Default crimes scan is advisory — it always exits 0, regardless of findings. The same goes for crimes diff, crimes context, crimes hotspots, and crimes verdict (without --fail-on).

Four commands have an opt-in gating mode:

CommandExit 1 when …
crimes scan --changed --fail-on low|medium|highA finding in the changed set meets the severity threshold.
crimes baseline check --fail-on low|medium|high (default medium)A new finding (vs the saved baseline) meets the severity threshold.
crimes diff --fail-on new-high|new-medium (0.5.0)A new finding in the diff meets the severity threshold.
crimes verdict --fail-on worse|new-high|new-mediumThe configured verdict / severity threshold is hit.

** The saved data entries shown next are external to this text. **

Lemma floors_le_covered r s s' : floors_le s s' -> merge_floors r s = s -> merge_floors r s' = s'.
Proof.
  intros (H1 & H2 & H3) [F1 F2]%merge_floors_covered. apply merge_floors_covered.
  split; [lia|]. apply (update_floor_covered _ _ _ _ F2).
  - exact (H3 ROC.ReceiveRequest).
  - exact (H3 ROC.Change).
  - exact (H3 ROC.SelfTransfer).
  - exact (H3 ROC.Coinbase).
Qed.


(** What one successful merge does to the outputs, blindings and records. *)
Inductive merged (id : uuid) (r : RestoredOutput) (s s' : WalletState) : Prop :=
| merged_known :
    s'.(ws_outputs) = s.(ws_outputs) ->
    s'.(ws_private_output_blindings) = s.(ws_private_output_blindings) ->
    s'.(ws_recovered_output_metadata) = s.(ws_recovered_output_metadata) ->
    merged id r s s'
| merged_adopted i o o' m :
    s.(ws_outputs) !! i = Some o -> fresh_output_id o.(out_id) s ->
    o'.(out_id) = o.(out_id) -> o'.(out_commitment) = o.(out_commitment) ->
    s'.(ws_outputs) = <[i := o']> s.(ws_outputs) ->
    s'.(ws_private_output_blindings) = s.(ws_private_output_blindings) ->
    s'.(ws_recovered_output_metadata) = s.(ws_recovered_output_metadata) ++ [m] ->
    m.(rom_output_id) = o.(out_id) -> merged id r s s'
| merged_new o m :
    s'.(ws_outputs) = s.(ws_outputs) ++ [o] -> o.(out_id) = id ->
    (forall id', id' <> id -> output_blinding s' id' = output_blinding s id') ->
    s'.(ws_recovered_output_metadata) = s.(ws_recovered_output_metadata) ++ [m] ->
    m.(rom_output_id) = id -> merged id r s s'.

All three share the same exit-code contract:

ExitMeaning
0Command succeeded; no blocking findings under the configured --fail-on.
1Blocking findings present — the CI gate.
2Usage / environment error — bad flag, missing baseline, not a git repo, etc.

0 and 1 always emit JSON on stdout when --format json is set. 2 writes a human-readable error to stderr and emits no JSON, so consumers can distinguish “gate failed” from “command broke” without parsing.

If you want to gate on a command that doesn’t have --fail-on (e.g. plain crimes scan without --changed), gate on the JSON yourself:

Terminal window
crimes scan . --format json \
| jq -e '.summary.high == 0' >/dev/null

See docs/ci.md for the CI-side recipes built on these exit codes.